◆ **Exercise**: Go through the data and copy each line where the string "LineNumberMode" appears.

▼

(** The listener on [notebookOptions.onDidChangeOptions]. *)
Definition onDidChangeOptions (s : Services NotebookCellInternalMetadata)
    (e : NotebookOptionsChangeEvent) (a : instance) (h : gmap loc (gmap string value))
  : instance * gmap loc (gmap string value) :=
  if cellStatusBarVisibility e || editorTopPadding e || editorOptionsCustomizations e
     || cellBreakpointMargin e
  then recompute s a h
  else (a, h).

(** The listener on [notebookEditor.onDidChangeModel]. *)
Definition onDidChangeModel (s : Services NotebookCellInternalMetadata)
    (a : instance) (h : gmap loc (gmap string value))
  : completion (instance * gmap loc (gmap string value)) :=
  let cleared := {| this := this a; _localDisposableStore := [] |} in
  if hasModel (notebookEditor s)
  then
    listener ← member (viewModel (notebookEditor s)) (fun vm => vm);
    let added := {| this := this cleared;
                    _localDisposableStore := _localDisposableStore cleared ++ [listener] |} in
    mret (recompute s added h)
  else mret (cleared, h).

(** What can happen to a constructed adapter: one of its listeners runs,
    or one of its two public methods is called. *)
Inductive Call : Type :=
| ConfigurationChange (e : IConfigurationChangeEvent)
| OptionsChange (e : NotebookOptionsChangeEvent)
| ModelChange
| ViewModelOptionsChange (listener : nat)
| SetLineNumbers (lineNumbers : LineNumberMode)
| GetValue (internalMetadata : option NotebookCellInternalMetadata).

(** One call, with the collaborators in their state at that moment.  A view
    model listener runs only while it is in the local store. *)
Definition dispatch (s : Services NotebookCellInternalMetadata) (c : Call)
    (a : instance) (h : gmap loc (gmap string value))
  : completion (instance * gmap loc (gmap string value)) :=
  match c with
  | ConfigurationChange e => mret (onDidChangeConfiguration s e a h)
  | OptionsChange e => mret (onDidChangeOptions s e a h)
  | ModelChange => onDidChangeModel s a h
  | ViewModelOptionsChange listener =>
      match _localDisposableStore a !! listener with
      | Some _ => mret (recompute s a h)
      | None => mret (a, h)
      end
  | SetLineNumbers lineNumbers =>
      let '(this', h') := setLineNumbers s (this a) lineNumbers h in
      mret ({| this := this'; _localDisposableStore := _localDisposableStore a |}, h')
  | GetValue internalMetadata =>
      mret (a, (getValue s (this a) internalMetadata h).2)
  end.

(** A sequence of calls. *)
Fixpoint play (calls : list (Services NotebookCellInternalMetadata * Call))
    (a : instance) (h : gmap loc (gmap string value))
  : completion (instance * gmap loc (gmap string value)) :=
  match calls with
  | [] => mret (a, h)
  | (s, c) :: rest =>
      r ← dispatch s c a h;
      play rest r.1 r.2
  end.

(** Every editor seen during the calls respects the type guard. *)
Definition guards_ok (calls : list (Services NotebookCellInternalMetadata * Call)) : bool :=
  forallb (fun sc => guard_ok (notebookEditor sc.1)) calls.

(** A call that the listeners' tests let pass without recomputation: a
    configuration change outside the two sections, an options change with
    none of the four flags, a view model listener that is not in the local
    store, and a read. *)
Definition ignored (a : instance) (c : Call) : bool :=
  match c with
  | ConfigurationChange e =>
      negb (affectsConfiguration e "editor") && negb (affectsConfiguration e "notebook")
  | OptionsChange e =>
      negb (cellStatusBarVisibility e) && negb (editorTopPadding e)
      && negb (editorOptionsCustomizations e) && negb (cellBreakpointMargin e)
  | ModelChange => false
  | ViewModelOptionsChange listener =>
      negb (bool_decide (is_Some (_localDisposableStore a !! listener)))
  | SetLineNumbers _ => false
  | GetValue _ => true
  end.

(** A call that recomputes or patches whatever the adapter's state: a
    configuration change in one of the two sections, an options change
    with one of the four flags, and [setLineNumbers]. *)
Definition triggers (c : Call) : bool :=
  match c with
  | ConfigurationChange e =>
      affectsConfiguration e "editor" || affectsConfiguration e "notebook"
  | OptionsChange e =>
      cellStatusBarVisibility e || editorTopPadding e || editorOptionsCustomizations e
      || cellBreakpointMargin e
  | SetLineNumbers _ => true
  | ModelChange | ViewModelOptionsChange _ | GetValue _ => false
  end.

End WithMetadata.

Arguments Call : clear implicits.

End Subscriptions.

(* ===================================================================== *)
(** ** The registered setting and the effective line-number state *)
(* ===================================================================== *)

(** The property schema registered for [notebook.lineNumbers]. *)
Record ConfigurationPropertySchema : Type := {
  schema_type : string;
  schema_enum : list string;
  schema_default : string
}.

Definition notebook_lineNumbers_schema : ConfigurationPropertySchema :=
  {| schema_type := "string"; schema_enum := ["off"; "on"]; schema_default := "off" |}.

(** The test [currentLineNumberIsOn] of the per-cell toggle, for a cell. *)
Definition currentLineNumberIsOn {EditorPane : Type} (accessor : World EditorPane)
    (cell : ICellViewModel) : bool :=
  let configurationService := w_configurationService accessor in
  let renderLineNumbers :=
    strict_equals_str
      (IConfigurationService.getValue configurationService "notebook.lineNumbers") "on" in
  let cellLineNumbers := cell_lineNumbers accessor cell in
  strict_equals_str (mode_value cellLineNumbers) "on"
  || (strict_equals_str (mode_value cellLineNumbers) "inherit" && renderLineNumbers).

(** The table in the comment above that test: notebook-wide setting, cell
    mode, resulting state. *)
Definition documented_table : list (LineNumberMode * LineNumberMode * LineNumberMode) :=
  [ (on, inherit, on);
    (on, off, off);
    (on, on, on);
    (off, inherit, off);
    (off, off, off);
    (off, on, on) ].

(** The cached object exists and holds the padding (12, 12) and a boolean
    [readOnly]. *)
Definition cache_ok (this : CellEditorOptions.t) (h : gmap nat (gmap string value)) : Prop :=
  exists o, h !! CellEditorOptions._value this = Some o
            /\ o !! "padding" = Some (padding_value 12 12)
            /\ exists b, o !! "readOnly" = Some (VBool b).

(** More sample states: a customization of [editor.padding] and
    [editor.readOnly], an editor that claims a model it does not have, and
    a short life of an adapter. *)
Module Sample2.

Import CellEditorOptions.

Definition options_padding : NotebookOptions unit :=
  {| editorOptionsCustomizations :=
       Some {[ "editor.padding" := padding_value 0 0;
               "editor.readOnly" := VBool false;
               "editor.minimap" := VObj {[ "enabled" := VBool true ]} ]};
     computeEditorPadding := fun _ => padding_value 12 34 |}.

Definition calls : list (Services unit * Subscriptions.Call unit) :=
  [ (Sample.services Sample.cfg_on Sample.options_fontSize,
     Subscriptions.ConfigurationChange
       {| Subscriptions.affectsConfiguration := fun section => String.eqb section "notebook" |});
    (Sample.services Sample.cfg_on Sample.options_fontSize,
     Subscriptions.SetLineNumbers off);
    (Sample.services Sample.cfg_on options_padding,
     Subscriptions.ModelChange);
    (Sample.services Sample.cfg_on Sample.options_fontSize,
     Subscriptions.GetValue (Some tt));
    (Sample.services Sample.cfg_off Sample.options_fontSize,
     Subscriptions.ViewModelOptionsChange 0) ].

(** A customization under the key [editor.__proto__]. *)
Definition customizations_proto : gmap string value :=
  {[ "editor.__proto__" := VObj {[ "fontSize" := VNum 1 ]};
     "editor.fontSize" := VNum 20 ]}.

Definition loud_calls : list (Services unit * Subscriptions.Call unit) :=
  [ (Sample.services Sample.cfg_on Sample.options_fontSize,
     Subscriptions.SetLineNumbers on);
    (Sample.services Sample.cfg_on Sample.options_fontSize,
     Subscriptions.SetLineNumbers on);
    (Sample.services Sample.cfg_on Sample.options_fontSize,
     Subscriptions.OptionsChange
       {| Subscriptions.cellStatusBarVisibility := false;
          Subscriptions.editorTopPadding := true;
          Subscriptions.editorOptionsCustomizations := false;
          Subscriptions.cellBreakpointMargin := false |}) ].

Definition quiet_calls : list (Services unit * Subscriptions.Call unit) :=
  [ (Sample.services Sample.cfg_on Sample.options_fontSize,
     Subscriptions.ConfigurationChange
       {| Subscriptions.affectsConfiguration := fun section => String.eqb section "workbench" |});
    (Sample.services Sample.cfg_on Sample.options_fontSize,
     Subscriptions.GetValue None);
    (Sample.services Sample.cfg_on Sample.options_fontSize,
     Subscriptions.OptionsChange
       {| Subscriptions.cellStatusBarVisibility := false;
          Subscriptions.editorTopPadding := false;
          Subscriptions.editorOptionsCustomizations := false;
          Subscriptions.cellBreakpointMargin := false |}) ].

Definition instance : Subscriptions.instance :=
  {| Subscriptions.this := Sample.adapter.1;
     Subscriptions._localDisposableStore := [ {| options := {| isReadOnly := true |} |} ] |}.

End Sample2.

(* ===================================================================== *)
(** ** Strings: prefix test and prefix removal *)
(* ===================================================================== *)

Section Strings.

Lemma substring_prefix (p s : string) :
  substring 0 (String.length p) s = p <-> exists rest, s = p ++ rest.
Proof.
  revert s. induction p as [|a p IH]; intros s.
  - split; [intros _; by exists s | intros _; by destruct s].
  - destruct s as [|b s]; cbn [String.length substring].
    + split; [done | intros [rest Hrest]; discriminate Hrest].
    + split.
      * intros [= -> Hsub]. apply IH in Hsub as [rest ->]. by exists rest.
      * intros [rest [= -> ->]]. f_equal. apply IH. by exists rest.
Qed.

Lemma prefix_append (p s : string) :
  String.prefix p s = true <-> exists rest, s = p ++ rest.
Proof. rewrite prefix_correct. apply substring_prefix. Qed.

Lemma indexOf_zero (s pat : string) :
  pat <> "" -> indexOf s pat = 0%Z <-> String.prefix pat s = true.
Proof.
  intros Hpat. unfold indexOf. destruct s as [|b s]; cbn [index].
  - destruct pat; [done|]. split; discriminate.
  - destruct (String.prefix pat (String b s)) eqn:Hp; [done|].
    destruct (index 0 pat s); split; try discriminate; lia.
Qed.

▲

◆ **Result for this task**:
| SetLineNumbers (lineNumbers : LineNumberMode)
Definition documented_table : list (LineNumberMode * LineNumberMode * LineNumberMode) :=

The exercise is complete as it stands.